WHAT YOU SHOULD DO: Using the data that follows, return exactly the lines from the one that contains "opt_base_path : base_path;" through the one that contains "(** Lines 63-66, in working directory [d]. *)", ends included.

DATA PROVIDED:
(** The end of the pattern, from the closing parenthesis on. *)
Definition closing : pattern :=
  [Lit ")"; Rep false 1 isspace; Lit "}"; Lit "}"].

(** One reader, [read_csv], that renders every table as [T]; the parser
    knows a few argument texts and rejects all others. *)
Definition parse_known : str -> outcome (list value * kwargs) :=
  parser_of_table
    [(txt "a.csv", ([VStr (txt "a.csv")], []));
     (txt "b.csv", ([VStr (txt "b.csv")], []));
     (txt "f.csv", ([VStr (txt "f.csv")], []));
     (txt "sep=1", ([], [(txt "sep", VInt 1)]))].

Definition E_flat : env :=
  mkEnv site (build_search_directories (txt ".") false []) parse_known
        (fs_exists [txt "/site/a.csv"; txt "/site/b.csv"; txt "/site/f.csv"]).

Definition csv_T : registry := [(read_csv, const_reader (txt "T"))].

(** A document with the same tag on two lines, and its two matches. *)
Definition doc_two_tags : str := txt "x
{{ read_csv(a.csv) }}
y
{{ read_csv(a.csv) }}
z".

Definition first_match : found :=
  mkFound (txt "x
") [ [] ; txt "a.csv"] (txt "{{ read_csv(a.csv) }}") (txt "
y
{{ read_csv(a.csv) }}
z").

Definition second_match : found :=
  mkFound (txt "
y
") [ [] ; txt "a.csv"] (txt "{{ read_csv(a.csv) }}") (txt "
z").

(** An existence check made in directory [d]. *)
Definition is_check (d : str) (ev : event) : Prop :=
  match ev with
  | EvExists c _ _ => c = d
  | _ => False
  end.

(** In the stretch [t] of a trace that ends with outcome [r], a reader call
    that raised is fatal: its exception is the outcome, and nothing follows
    it but the restoration of the working directory. *)
Definition fatal (t : list event) (r : outcome str) : Prop :=
  forall c a k e,
    In (EvCall c a k (Raise e)) t ->
    r = Raise e /\
    exists t0 d, t = t0 ++ [EvCall c a k (Raise e); EvChdir d].

(** A reader that fails on one file name and renders [T] otherwise. *)
Definition picky_reader (bad : str) (e : exn) : reader_fn :=
  fun _ a _ d =>
    match a with
    | VStr p :: _ => if str_eqb p bad then (Raise e, d) else (Ok (txt "T"), d)
    | _ => (Ok (txt "T"), d)
    end.

(* ================================================================= *)
(** ** [on_config] (lines 22-37) *)

Inductive config_exn :=
| ConfigurationError (post_load_plugin : str)
    (** the message of line 37, kept as the plugin it names *)
| ValueError.  (** [list.index]: the value is not in the list *)

(** [on_config] returns nothing ([None]) or raises. *)
Inductive config_outcome :=
| Returned
| Raised (e : config_exn).

(** [x in l] *)
Definition contains (x : str) (l : list str) : bool := existsb (str_eqb x) l.

(** [l.index(x)]: the position of the first element equal to [x]. *)
Fixpoint list_index (x : str) (l : list str) : option nat :=
  match l with
  | [] => None
  | y :: l' => if str_eqb y x then Some 0 else option_map S (list_index x l')
  end.

Definition table_reader : str := txt "table-reader".

(** The list of line 34. *)
Definition post_load_plugins : list str := [txt "macros"; txt "markdownextradata"].

(** Lines 34-37; [plugins] holds the names of the configured plugins in
    their order (line 32). *)
Fixpoint on_config_loop (plugins : list str) (todo : list str) : config_outcome :=
  match todo with
  | [] => Returned
  | post_load_plugin :: todo' =>
      if contains post_load_plugin plugins then
        match list_index table_reader plugins with
        | None => Raised ValueError
        | Some i =>
            match list_index post_load_plugin plugins with
            | None => Raised ValueError
            | Some j =>
                if j <? i then Raised (ConfigurationError post_load_plugin)
                else on_config_loop plugins todo'
            end
        end
      else on_config_loop plugins todo'
  end.

Definition on_config (plugins : list str) : config_outcome :=
  on_config_loop plugins post_load_plugins.

(* ================================================================= *)
(** ** The directories of lines 63-71 *)

(** [sep.join(comps)] *)
Fixpoint join_sep (comps : list str) : str :=
  match comps with
  | [] => []
  | [c] => c
  | c :: cs => c ++ slash :: join_sep cs
  end.

(** The loop of [posixpath.normpath] over the components; [new_comps] is
    kept last component first. *)
Fixpoint normpath_comps (initial_slashes : nat) (new_comps : list str)
    (comps : list str) : list str :=
  match comps with
  | [] => rev new_comps
  | comp :: comps' =>
      if str_eqb comp [] || str_eqb comp (txt ".") then
        normpath_comps initial_slashes new_comps comps'
      else if negb (str_eqb comp (txt ".."))
              || ((initial_slashes =? 0) && match new_comps with [] => true | _ => false end)
              || match new_comps with
                 | top :: _ => str_eqb top (txt "..")
                 | [] => false
                 end
      then normpath_comps initial_slashes (comp :: new_comps) comps'
      else normpath_comps initial_slashes (tl new_comps) comps'
  end.

(** [posixpath.normpath] *)
Definition normpath (path : str) : str :=
  match path with
  | [] => txt "."
  | _ =>
      let initial_slashes :=
        match path with
        | a :: b :: c :: _ =>
            if Ascii.eqb a slash then
              if Ascii.eqb b slash && negb (Ascii.eqb c slash) then 2 else 1
            else 0
        | [a; b] =>
            if Ascii.eqb a slash then if Ascii.eqb b slash then 2 else 1 else 0
        | [a] => if Ascii.eqb a slash then 1 else 0
        | [] => 0
        end in
      let comps := normpath_comps initial_slashes [] (split_sep path) in
      let path' := repeat slash initial_slashes ++ join_sep comps in
      match path' with
      | [] => txt "."
      | _ => path'
      end
  end.

(** [posixpath.abspath], in working directory [cwd]. *)
Definition abspath (cwd path : str) : str :=
  if startswith_sep path then normpath path
  else normpath (os_path_join cwd path).

Fixpoint dropwhile (f : ascii -> bool) (s : str) : str :=
  match s with
  | [] => []
  | c :: s' => if f c then dropwhile f s' else s
  end.

Definition is_sep (c : ascii) : bool := Ascii.eqb c slash.

(** [posixpath.dirname] *)
Definition dirname (p : str) : str :=
  let head := rev (dropwhile (fun c => negb (is_sep c)) (rev p)) in
  if negb (str_eqb head []) && negb (forallb is_sep head)
  then rev (dropwhile is_sep (rev head))
  else head.

(** [base_path] is a [config_options.Choice] of these two. *)
Inductive base_path := config_dir | docs_dir.

(** What lines 63-71 read: the options of the plugin, two entries of the
    site configuration and the source path of the page. *)
Record settings := mkSettings {
  opt_base_path : base_path;
  opt_data_path : str;
  opt_search_page_directory : bool;
  config_file_path : str;
  cfg_docs_dir : str;
  abs_src_path : str
}.

(** Lines 63-66, in working directory [d]. *)
Definition compute_mkdocs_dir (cfg : settings) (d : str) : str :=
  match opt_base_path cfg with
  | config_dir => dirname (abspath d (config_file_path cfg))
  | docs_dir => abspath d (cfg_docs_dir cfg)
  end.

(** Lines 63-71. *)
Definition plugin_env (cfg : settings) (d : str)
    (parse : str -> outcome (list value * kwargs))
    (exists_ : str -> str -> bool) : env :=
  mkEnv (compute_mkdocs_dir cfg d)
        (build_search_directories (opt_data_path cfg)
           (opt_search_page_directory cfg) (dirname (abs_src_path cfg)))
        parse exists_.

WRITTEN ANSWER:
  opt_base_path : base_path;
  opt_data_path : str;
  opt_search_page_directory : bool;
  config_file_path : str;
  cfg_docs_dir : str;
  abs_src_path : str
}.

(** Lines 63-66, in working directory [d]. *)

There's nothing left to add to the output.